Nikki chose the word “toxic” to describe the current political environment, where Trump readily vilifies & ridicules people, ideas & entire movements in blanket statements. He calls the news media “paid” & “fake”, but is least accountable for his own statements about those that critique or oppose him in any form or capacity.
These resounding words ring true for how loosely vilification has been thrown about in today’s world. It was a stab at Trump’s blase statements about Democrats being the party of “crime” or the Kavanaugh protesters being “evil.” Nikki disagreed, softly but surely, instead preferring to call political differences & opponents exactly that - opponents.
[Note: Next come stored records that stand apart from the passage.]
(* ===== verification/APIntArith.v ===== *)
(** * Addition, subtraction, negation, multiplication and comparison of
    src/src/APInt.c compute the mathematical operation at every width. *)
From S2P Require Import Prelude APInt APIntFacts APIntOps.

(** The integer a buffer denotes, by signedness, and whether an integer is
    representable. *)
Definition ival (is_signed : bool) (n : Z) (bs : list Z) : Z :=
  if is_signed then rds n bs else rd n bs.
Definition fits (is_signed : bool) (n v : Z) : bool :=
  if is_signed then (- 2 ^ (n - 1) <=? v) && (v <? 2 ^ (n - 1)) else in_rangeb n v.

(** ** Word-level addition *)

Lemma carry_step x y c :
  in_range 64 x -> in_range 64 y -> 0 <= c <= 1 ->
  let s := u64 (x + y) in
  let s2 := u64 (s + c) in
  let c' := Z.lor (b2z (s <? x)) (b2z (s2 <? s)) in
  in_range 64 s2 /\ 0 <= c' <= 1 /\ s2 + 2 ^ 64 * c' = x + y + c.
Proof.
  intros Hx Hy Hc s s2 c'. unfold in_range in *.
  assert (s = x + y \/ s = x + y - 2 ^ 64 /\ x + y >= 2 ^ 64) as Hs.
  { subst s. destruct (Z.lt_ge_cases (x + y) (2 ^ 64)); [left; apply uw_small; unfold in_range; lia|right].
    split; [|lia]. apply uw_unique; [unfold in_range; lia|exists 1; lia]. }
  assert (0 <= s < 2 ^ 64) by (apply (uw_range 64); lia).
  assert (s2 = s + c \/ s2 = s + c - 2 ^ 64 /\ s + c >= 2 ^ 64) as Hs2.
  { subst s2. destruct (Z.lt_ge_cases (s + c) (2 ^ 64)); [left; apply uw_small; unfold in_range; lia|right].
    split; [|lia]. apply uw_unique; [unfold in_range; lia|exists 1; lia]. }
  assert (0 <= s2 < 2 ^ 64) by (apply (uw_range 64); lia).
  subst c'. clearbody s s2. change (2 ^ 64) with 18446744073709551616 in *. split; [lia|].
  unfold b2z. zcases; rewrite ?Z.lor_0_r, ?Z.lor_0_l, ?Z.lor_diag; lia.
Qed.

Definition addend (negate_b : bool) (b : list Z) : list Z :=
  if negate_b then map (fun y => u64 (Z.lnot y)) b else b.

Lemma addend_words neg b : words 64 b -> words 64 (addend neg b).
Proof.
  intros Hb. destruct neg; [|done]. apply Forall_fmap. eapply Forall_impl; [exact Hb|].
  intros x Hx. apply uw_range. lia.
Qed.

Lemma lnot_words_val b : words 64 b ->
  val 64 (map (fun y => u64 (Z.lnot y)) b) = 2 ^ (64 * Z.of_nat (length b)) - 1 - val 64 b.
Proof.
  induction 1 as [|y b Hy Hb IH]; [done|].
  cbn [map val length]. rewrite IH, uw_lnot by done.
  rewrite Nat2Z.inj_succ, Z.mul_succ_r, Z.pow_add_r by lia. ring.
Qed.

Lemma addsub_loop_spec neg a b c :
  length a = length b -> words 64 a -> words 64 b -> 0 <= c <= 1 ->
  let '(r, c') := addsub_loop a b neg c in
  words 64 r /\ length r = length a /\ 0 <= c' <= 1 /\
  val 64 r + 2 ^ (64 * Z.of_nat (length a)) * c' = val 64 a + val 64 (addend neg b) + c.
Proof.
  intros Hl Ha. revert b c Hl. induction Ha as [|x a Hx Ha IH]; intros [|y b] c Hl Hb Hc; try done.
  - simpl. destruct neg; repeat split; try apply Forall_nil; simpl; lia.
  - apply Forall_cons in Hb as [Hy Hb]. cbn [addsub_loop].
    set (bw := if neg then _ else _).
    assert (in_range 64 bw) as Hbw by (subst bw; destruct neg; [apply uw_range; lia|done]).
    pose proof (carry_step x bw c Hx Hbw Hc) as (H1 & H2 & H3).
    set (s := u64 (x + bw)) in *. set (s2 := u64 (s + c)) in *. set (c' := Z.lor _ _) in *.
    specialize (IH b c' ltac:(simpl in Hl; lia) Hb H2).
    destruct (addsub_loop a b neg c') as [r c'']. destruct IH as (I1 & I2 & I3 & I4).
    repeat split; [by constructor|cbn; lia|lia|lia|].
    cbn [val length]. rewrite Nat2Z.inj_succ, Z.mul_succ_r, Z.pow_add_r by lia.
    replace (val 64 (addend neg (y :: b))) with (bw + 2 ^ 64 * val 64 (addend neg b)) by (by subst bw; destruct neg).
    nia.
Qed.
She cut the drama & actually said something real.
The setting was perfect as she left on a high note, but she was quick to confirm on what would have been the number one speculation on most people’s minds -
“For all of you who are going to ask about 2020, no, I am not running for 2020. What I can say is I will be campaigning for [Trump].”
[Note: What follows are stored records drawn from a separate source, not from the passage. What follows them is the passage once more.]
Lemma APInt_bitwise_correct n pa pb pr : 0 < n -> buf n pa -> buf n pb ->
  bitop_spec n pa pb pr (APInt_and n pa pb pr) Z.land /\
  bitop_spec n pa pb pr (APInt_or n pa pb pr) Z.lor /\
  bitop_spec n pa pb pr (APInt_xor n pa pb pr) Z.lxor.
Proof.
  intros. split; [|split].
  - apply (bitop_correct Z.land andb); auto using Z.land_spec, in_range_land.
  - apply (bitop_correct Z.lor orb); auto using Z.lor_spec, in_range_lor.
  - apply (bitop_correct Z.lxor xorb); auto using Z.lxor_spec, in_range_lxor.
Qed.

Theorem APInt_not_correct n pa pr : 0 < n -> buf n pa ->
  APInt_not n pa pr = put n pr (uw n (Z.lnot (rd n pa))).
Proof.
  intros Hn Hpa. destruct (load_spec pa n) as (La & Wa & Va); auto. pose proof (nwords_bounds n Hn).
  pose proof (addend_words true _ Wa) as Wn. unfold APInt_not. 
  rewrite store_masked; [|done|by rewrite length_map|done].
  rewrite lnot_words_val, Va, La by done. f_equal.
  rewrite uw_lnot by (apply rd_range; lia). pose proof (rd_range n pa ltac:(lia)) as [? ?].
  apply uw_unique; [unfold in_range; lia|]. exists (2 ^ (64 * Z.of_nat (APINT_NWORDS n) - n) - 1).
  rewrite Z.mul_sub_distr_r, <- Z.pow_add_r by lia. replace (64 * _ - n + n) with (64 * Z.of_nat (APINT_NWORDS n)) by lia. lia.
Qed.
It seems unlikely that anyone can compete the bid for Trump’s second term in 2020 - she’s aware of the odds & possibilities. But it’s the excitement citizens & common folk feel with the thought of Haley joining the electoral race, possibly in 2024 to become the first party endorsed Republican female candidate to contest the US elections.
If that holds true, it will be quite a sight to behold. Haley is highly qualified for the role - she hails from an Indian family & yet climbed the political ranks to become the Governor of South Carolina, what would be traditionally considered to be a very Caucasian, Deep South state. She is politically capable, astute & has handled more than just political challenges that have come her way. She upholds the values of an ideal Republican, conservative & level headed.
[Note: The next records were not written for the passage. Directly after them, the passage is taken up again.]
(* ===== verification/APIntDiv.v ===== *)
(** * Division of src/src/APInt.c: the shift-and-subtract loop computes the
    quotient and remainder, unsigned and signed, and division errors are
    raised exactly when Julia's are. *)
From S2P Require Import Prelude APInt APIntFacts APIntOps APIntArith APIntBits.

(** ** Word-level steps *)

Lemma land1_testbit x j : 0 <= j -> Z.land (Z.shiftr x j) 1 = b2z (Z.testbit x j).
Proof.
  intros Hj. change 1 with (Z.ones 1). rewrite Z.land_ones, Z.shiftr_div_pow2 by lia.
  change (2 ^ 1) with 2. rewrite <- Z.testbit_spec' by lia. by destruct (Z.testbit x j).
Qed.

Lemma lor_bit x j : 0 <= j -> Z.testbit x j = false -> Z.lor x (2 ^ j) = x + 2 ^ j.
Proof.
  intros Hj Hx. rewrite <- Z.shiftl_1_l. symmetry.
  rewrite <- Z.lxor_lor, <- Z.add_nocarry_lxor; [done| |];
    apply Z.bits_inj'; intros i Hi; rewrite Z.land_spec, Z.testbit_0_l, Z.shiftl_1_l, Z.pow2_bits_eqb by lia;
    (destruct (Z.eqb_spec j i) as [->|]; [by rewrite Hx|by rewrite andb_false_r]).
Qed.

Lemma val_insert l k y : (k < length l)%nat ->
  val 64 (<[k := y]> l) = val 64 l + (y - get l k) * 2 ^ (64 * Z.of_nat k).
Proof.
  revert k. induction l as [|x l IH]; intros [|k] Hk; cbn in Hk; try lia.
  - cbn. lia.
  - change (<[S k := y]> (x :: l)) with (x :: <[k := y]> l). cbn [val]. rewrite IH by lia.
    rewrite Nat2Z.inj_succ, Z.mul_succ_r, Z.pow_add_r by lia. unfold get. cbn [nth]. ring.
Qed.

Lemma words_insert w l k y : words w l -> in_range w y -> words w (<[k := y]> l).
Proof. intros. by apply Forall_insert. Qed.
But it took a long way for Nikki to reach that UN seat before she gave it up. There were rumours & smears run against her when she won the Governor’s seat, accusing her of using sexual favours. But she fought these off & continued to succeed with a second consecutive win, silencing all her critics & naysayers. To imagine an Asian-American woman achieve this in a traditionally “red state” is something people would have absolutely chuckled at in ridicule only half a decade ago.
Her appointment to be a UN Ambassador is no mere coincidence, built on her capability as a politician. She has considerable international experience now with her tenure, and it will only grow over years as she hones her political skills. By 2024, it might be the perfect time for America to finally see that candidature that’s currently the talk of the town.
We’re certain the story doesn’t end here. Nikki Haley might just be America’s next big hope for change - except this time, it’ll be a woman painting the town red. Figure that out.